News Release

Investigating human corporeity in Merleau-Ponty's philosophy

Book Announcement

University of Gothenburg

French philosopher Maurice Merleau-Ponty wrote several noted works during the period 1940-1960, discussing human corporeity and what it means for a human to have a body. International philosophical research into Merleau-Ponty has primarily focussed on his relationships with other philosophers. A thesis published by the University of Gothenburg, Sweden, presents him instead from the perspective of the history of ideas, focussing on the human corporeity and carnality.

The work Helena Dahlberg presents in her thesis investigates the philosophical concept of "flesh" [chair in French], and what it means. She does this by examining the relationship between Merleau-Ponty's philosophy and the French humanistic tradition of the 1940s, and its way of asking "What/who is a human being", and "What/who should a human being be?".

"The concept of flesh must be understood in the light of this tradition, since flesh does not solely describe humans, or what is specifically human: it describes the border between what is human and what is not human", she says.

Merleau-Ponty wrote about corporeity as no other philosopher had, and Helena Dahlberg has particularly focussed on the duality of the body. This duality expresses itself, for example, in a person's own body, which is experienced as identitical with oneself, while at the same time seeming to be separate, at a distance. Helena describes how the human body is a person's presence, location and expression in the world, while at the same time expressing something else. A speaking voice may break, a gesticulating arm may be too violent or too feeble, and the parts of the body that are not currently receiving attention obey the law of gravity, rather than will.

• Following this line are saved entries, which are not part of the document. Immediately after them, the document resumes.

(** ** C2: the shape checks of the entry point *)

(** C2, as the code has it: when [lon] or [lat] has a rank other than 1 or
    2, or [intensity] a rank other than 3 or 4, [wrap_phase_curve] raises
    [IndexError] whatever the constructor, the phases and the mus are:
    nothing is transformed, fitted or integrated before, and no row is
    returned. *)
Theorem bad_rank_raises_IndexError
        (RBF : list (R * R * R) -> ndarray -> R -> result (interpolator R))
        (phases : list R) (lon lat : ndarray) (mus : list R) (intensity : ndarray) :
  (rank lon <> 1%nat /\ rank lon <> 2%nat)
  \/ (rank lat <> 1%nat /\ rank lat <> 2%nat)
  \/ (rank intensity <> 3%nat /\ rank intensity <> 4%nat) ->
  wrap_phase_curve RBF phases lon lat mus intensity = inl IndexError.
Proof.
  intros Hbad. unfold wrap_phase_curve, build_interpolator.
  destruct Hbad as [[H1 H2]|Hbad].
  { rewrite format_grid_bad_rank by assumption. reflexivity. }
  destruct (format_grid_cases lon) as [->|(_lon & ->)]; [reflexivity|].
  cbn [bind].
  destruct Hbad as [[H1 H2]|[H3 H4]].
  { rewrite format_grid_bad_rank by assumption. reflexivity. }
  destruct (format_grid_cases lat) as [->|(_lat & ->)]; [reflexivity|].
  cbn [bind].
  rewrite format_intensity_bad_rank by assumption. reflexivity.
Qed.

(** A longitude array of rank 3 is refused. *)
Lemma bad_rank_raises_IndexError_witness :
  wrap_phase_curve first_sample_interpolator [0; 1 / 2]
                   {| shape := [1; 2; 3]%nat; data := data demo_lon |}
                   demo_lat [0; 1] demo_intensity
  = inl IndexError.
Proof.
  apply bad_rank_raises_IndexError.
  left. split; unfold rank; simpl; lia.
Defined.

(** C2, as stated, fails on sizes, which the entry point never compares.
    Two longitudes against three latitudes: the product of line 53 cannot
    be broadcast and what surfaces is numpy's [ValueError], not the
    [IndexError] of the rank checks.  One longitude against four
    latitudes: line 53 broadcasts the longitude over the latitudes, no
    exception is raised up to the constructor, which receives four
    directions for four intensity rows; with a constructor that accepts
    them the entry point returns a row. *)
Lemma size_mismatch_not_raised :
  (length (data two_lon) <> length (data three_lat)
   /\ wrap_phase_curve first_sample_interpolator [0] two_lon three_lat [0; 1]
                       three_intensity = inl ValueError)
  /\ (length (data one_lon) <> length (data four_lat)
      /\ (exists points, cartesian one_lon four_lat = inr points
                         /\ length points = 4%nat)
      /\ exists rows,
          wrap_phase_curve first_sample_interpolator [0] one_lon four_lat [0; 1]
                           four_intensity = inr rows).
Proof.
  split; [split; [simpl; lia|reflexivity]|].
  split; [simpl; lia|]. split.
  - eexists. split; reflexivity.
  - destruct (wrap_phase_curve_rows first_sample_interpolator [0]
                one_lon four_lat [0; 1] four_intensity
                {| nlambda := 1; nmu := 2;
                   eval := fun _ w k =>
                             nth (w * 2 + k) (data four_intensity) 0 |})
      as (rows & E & _); [reflexivity|simpl; lia|reflexivity|].
    exists rows. exact E.
Qed.

(** ** C4: an isotropic field *)

(** C4 on an intensity that is 1 everywhere with a single mu bin (a 2 x 3
    grid, one wavelength, [mus = [0.5]], phases 0 and 0.5): the input is
    accepted, the interpolant is built and answers 1 everywhere, and the
    claim gives every phase the flux 1 times the sum of the cell factors;
    the code returns no flux: the loop of line 97 is empty, the clamp
    branches inside it never run, both lookup lists stay empty, and
    [do_intp[0]] raises [IndexError] in the first cell, for every phase. *)
Theorem isotropic_single_mu_raises :
  Forall (eq 1) (data single_mu_intensity)
  /\ strictly_increasing [1 / 2] = true
  /\ length [1 / 2] = mu_bins single_mu_intensity
  /\ build_interpolator first_sample_interpolator demo_lon demo_lat
                        single_mu_intensity = inr single_mu_field
  /\ constant_field 1 single_mu_field
  /\ nmu single_mu_field = length [1 / 2]
  /\ lookup [1 / 2] = ([], [])
  /\ (forall phase, calc_phase_curve phase [1 / 2] single_mu_field
                    = inl IndexError)
  /\ wrap_phase_curve first_sample_interpolator [0; 1 / 2] demo_lon demo_lat
                      [1 / 2] single_mu_intensity
     = inl IndexError.
Proof.
  assert (Hl : lookup [1 / 2] = ([], [])) by (apply lookup_few_mus; simpl; lia).
  split; [simpl; repeat constructor|].
  split; [reflexivity|]. split; [reflexivity|].
  split; [exact single_mu_field_built|]. split.
  { intros p w k Hw Hk. simpl in *.
    destruct w as [|w]; [|lia]. destruct k as [|k]; [reflexivity|lia]. }
  split; [reflexivity|]. split; [exact Hl|]. split.
  - intros phase. unfold calc_phase_curve.
    rewrite Hl, length_phi_p_mean, length_mu_p_mean. reflexivity.
  - apply (wrap_phase_curve_few_mus first_sample_interpolator 0 [1 / 2]
             demo_lon demo_lat [1 / 2] single_mu_intensity single_mu_field).
    + exact single_mu_field_built.
    + simpl. lia.
Qed.

(** ** C5: the quadrature grid *)

(** C5: the mu edges run from 1 down to 0 in ten equal steps, the mu
    centres are the midpoints 0.95, ..., 0.05 and every mu width is 1/10;
    the azimuth edges run from 0 to 2 pi in ten equal steps, with centres
    at the midpoints and widths 2 pi / 10; the widths add up to 1 and to
    2 pi.  The loops visit the 100 pairs of a mu bin and an azimuth bin,
    and a cell adds its intensity times its mu centre times the weight
    mu-width * azimuth-width.  The lists are constants: neither the phase
    nor the samples enter them. *)
Theorem quadrature_grid :
  mu_p_grid_bord
  = [1; 9 / 10; 8 / 10; 7 / 10; 6 / 10; 5 / 10; 4 / 10; 3 / 10; 2 / 10; 1 / 10; 0]
  /\ mu_p_mean
     = [19 / 20; 17 / 20; 15 / 20; 13 / 20; 11 / 20;
        9 / 20; 7 / 20; 5 / 20; 3 / 20; 1 / 20]
  /\ del_mu_p = repeat (1 / 10) 10
  /\ Rsum del_mu_p = 1
  /\ phi_p_grid_bord = map (fun k => INR k * (2 * PI / 10)) (seq 0 11)
  /\ phi_p_mean = map (fun k => (INR k + 1 / 2) * (2 * PI / 10)) (seq 0 10)
  /\ del_phi_p = repeat (2 * PI / 10) 10
  /\ Rsum del_phi_p = 2 * PI
  /\ length quadrature_cells = 100%nat
  /\ (forall iphi itheta, In (iphi, itheta) quadrature_cells ->
        cell_weight iphi itheta = 1 / 10 * (2 * PI / 10))
  /\ forall phase mus f,
       calc_phase_curve phase mus f
       = foldM (fun flux_arr c =>
                  I <- I_use mus (lookup mus) f
                         (eval f (query_point (rotation phase) (fst c) (snd c)))
                         (snd c) ;;
                  ret (vadd flux_arr
                            (vscale (vscale I (nth (snd c) mu_p_mean 0))
                                    (cell_weight (fst c) (snd c)))))
               quadrature_cells (zeros (nlambda f)).
Proof.
  assert (Hmu : del_mu_p = repeat (1 / 10) 10)
    by (cbn; repeat (f_equal; try lra)).
  assert (Hphi : del_phi_p = repeat (2 * PI / 10) 10)
    by (cbn; repeat (f_equal; try lra)).
  repeat split.
  - cbn. repeat (f_equal; try lra).
  - cbn. repeat (f_equal; try lra).
  - exact Hmu.
  - rewrite Hmu. cbn. lra.
  - cbn. repeat (f_equal; try lra).
  - cbn. repeat (f_equal; try lra).
  - exact Hphi.
  - rewrite Hphi. cbn. lra.
  - intros iphi itheta Hin. unfold quadrature_cells in Hin.
    apply in_prod_iff in Hin. destruct Hin as [Hp Ht].
    apply in_seq in Hp. apply in_seq in Ht.
    rewrite length_phi_p_mean in Hp. rewrite length_mu_p_mean in Ht.
    unfold cell_weight. rewrite Hmu, Hphi.
    rewrite !nth_repeat_lt by lia. reflexivity.
  - intros phase mus f. unfold calc_phase_curve, quadrature_cells.
    rewrite <- (foldM_list_prod
                  (fun flux_arr c =>
                     I <- I_use mus (lookup mus) f
                            (eval f (query_point (rotation phase) (fst c) (snd c)))
                            (snd c) ;;
                     ret (vadd flux_arr
                               (vscale (vscale I (nth (snd c) mu_p_mean 0))
                                       (cell_weight (fst c) (snd c)))))).
    apply foldM_ext. intros flux iphi.
    apply foldM_ext. intros flux' itheta.
    apply cell_weighted.
Qed.

(** ** C6: the rotation *)

(** C6: for every phase the matrix handed to the quadrature loop is the
    realignment (x, y, z) -> (z, y, -x) times the rotation about the x axis
    by the angle -2 pi phase; written out it is
    [[0, sin a, cos a], [0, cos a, -sin a], [-1, 0, 0]], its rows and its
    columns are orthonormal, and it is the matrix [calc_phase_curve]
    applies to the direction of every cell. *)
Theorem rotation_orthonormal (phase : R) :
  let a := - (2 * PI * phase) in
  rotation phase = dot realign (rot_x a)
  /\ (forall x y z, dot realign [[x]; [y]; [z]] = [[z]; [y]; [- x]])
  /\ rotation phase = [[0; sin a; cos a]; [0; cos a; - sin a]; [-1; 0; 0]]
  /\ dot (rotation phase) (transpose (rotation phase)) = identity3
  /\ dot (transpose (rotation phase)) (rotation phase) = identity3
  /\ forall mus f,
       calc_phase_curve phase mus f
       = foldM (fun flux_arr iphi =>
                  foldM (cell (dot realign (rot_x a)) mus (lookup mus) f iphi)
                        (seq 0 10) flux_arr)
               (seq 0 10) (zeros (nlambda f)).
Proof.
  intros a.
  assert (Ha : rot_angle phase = a) by (unfold rot_angle, a; ring).
  assert (Hclosed :
            rotation phase = [[0; sin a; cos a]; [0; cos a; - sin a]; [-1; 0; 0]]).
  { unfold rotation. rewrite Ha. unfold dot, realign, rot_x.
    cbn [map hd length seq col nth dotprod]. repeat (f_equal; try ring). }
  pose proof (sin2_cos2 a) as Hsc. unfold Rsqr in Hsc.
  repeat split.
  - unfold rotation. rewrite Ha. reflexivity.
  - intros x y z. unfold dot, realign.
    cbn [map hd length seq col nth dotprod]. repeat (f_equal; try ring).
  - exact Hclosed.
  - rewrite Hclosed. unfold dot, transpose, identity3.
    cbn [map hd length seq col nth dotprod]. repeat (f_equal; try nra).
  - rewrite Hclosed. unfold dot, transpose, identity3.
    cbn [map hd length seq col nth dotprod]. repeat (f_equal; try nra).
  - intros mus f. unfold calc_phase_curve, rotation. rewrite Ha. reflexivity.
Qed.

The concept of flesh radicalises this duality, according to Helena Dahlberg. The flesh is the archetype for what is passive in humans, for what can be shaped and controlled, while to be present "in the flesh" or "in flesh and blood" expresses what is the most immediate of all, and the most personal. "The flesh in Merleau-Ponty must be understood as a boundary phenomenon, in several ways. The flesh describes the boundary between the proper and the improper, between the anonymous and the personal, between the animate and the inanimate. Further, flesh describes the boundary between what is human and what is not."

Helena Dahlberg's thesis presents a new understanding of human corporeity, based on the concept of flesh examined by Merleau-Ponty. The thesis investigates what it means for a person to be both self and not-self, that each person is alone while depending fundamentally on other people, that each person is in a never-ending process of creating the self while at the same time being always already defined and assessed by other people.
It is the corporeity of a human that exposes him or her to others and to him or herself, and it is the corporeity that is the basis of presence. At the same time it is the corporeity of each human that makes each one of us unique.

The thesis has been successfully defended.